Игнатий Аристархович начал сочинять рассказы о народных страданиях, несколько даже напечатал, но потом дело как-то застряло. Он все грозился, что вот запрется, засядет и не выйдет из дома, пока не напишет роман. Даже название уже было готово, он говорил о романе как о наиглавнейшем деле своей жизни.
— Мой «Пласт жизни» начнется не загадочной смертью на мосту, как у Чернышевского, а похлеще. Представляете, мой герой, сжимая пистолет в кармане, идет прямо на него, — глаза Игнатия Аристарховича блестели, а слушатели, в особенности если это были дамы или девицы, замирали:
— На него? На самого?
— Ну да! В этом-то все и дело!
— А цензура? Да кто ж такое напечатает? — спрашивал кто-нибудь из скептиков.
— А то мы не знаем, как действовала смелая российская мысль! — и Игнатий Аристархович пускался в любимые рассуждения о Герцене и Огареве, о Чаадаеве или о своих современниках — чаще всего о Милюкове, которого Игнатий Аристархович знал лично.
Все эти разговоры происходили дома. Игнатию Аристарховичу нравилось ходить в гости и самому приглашать к себе — тут-то и раскрывался его талант в полную силу. Он любил чтение стихов, музыку, но больше всего — ораторствовать.
Чтобы его вечера получались не хуже, чем у следователя Тейтеля, где бывали все прогрессивные интеллигенты, или у госпожи Курлиной, куда допускалась избранная часть этой интеллигенции, Игнатий Аристархович тщательно готовился, отправляясь на званые вечера и вечеринки. А на своих домашних вечерах роли были твердо распределены: старший сын Виктор пел, так как у него был недурной баритон, дочь Валентина музицировала, а Татьяна читала стихи.

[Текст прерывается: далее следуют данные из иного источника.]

(** * Image references and the registry client of renku-notebooks

    A shallow embedding of [renku_notebooks/api/classes/image.py]:
    the reference parser [Image.from_path] with its nine regular
    expressions, and the registry client [ImageRepoDockerAPI] that
    talks to the docker HTTP API. *)

From Stdlib Require Import ZArith NArith Ascii String List Bool Lia DecimalString.
From stdpp Require Import base option list gmap strings fin_maps.

Set Warnings "-register-all".

(** ** Python values and exceptions *)

(** A decoded JSON document, as returned by [Response.json()].
    [JNull] is Python's [None]; a JSON object is kept as the list of its
    members, looked up by key. Numbers are restricted to integers. *)
Inductive json : Type :=
| JNull
| JBool (b : bool)
| JNum (n : Z)
| JStr (s : string)
| JArr (l : list json)
| JObj (members : list (string * json)).

(** The text of the messages of [ImageParseError], with the values that
    the f-strings interpolate. *)
Inductive parse_error : Type :=
| CannotParse (path : string)
| TooManyInterpretations (path : string) (matches : list (gmap string string))
| HostnameMismatch (image_hostname repo_hostname : string).

(** Exceptions raised by [requests.get]: only [requests.ConnectionError]
    (and its subclasses) is ever caught by the client. *)
Inductive request_error : Type :=
| ConnectionError
| OtherRequestException.

Inductive exn : Type :=
| ImageParseError (msg : parse_error)
| RequestError (e : request_error)
| JSONDecodeError
| KeyError (key : string)
| AttributeError
| TypeError.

Поэзию она полюбила с ранних лет и учила не только то, что задавали в гимназии, но и все, что нравилось, — память у нее оказалась хорошая, отцовская. Однако выступать перед гостями ей стало в тягость лет с четырнадцати, потому что она увидела — ее выставляют напоказ. Но отцу нравилось, что гости рукоплескали. И как-то само собой решилось, что Татьяна станет драматической актрисой. Причем актрисой замечательной, может быть, такой, как Пелагея Стрепетова — «Горькую судьбину» Писемского с участием знаменитой актрисы играли тогда на самарской сцене.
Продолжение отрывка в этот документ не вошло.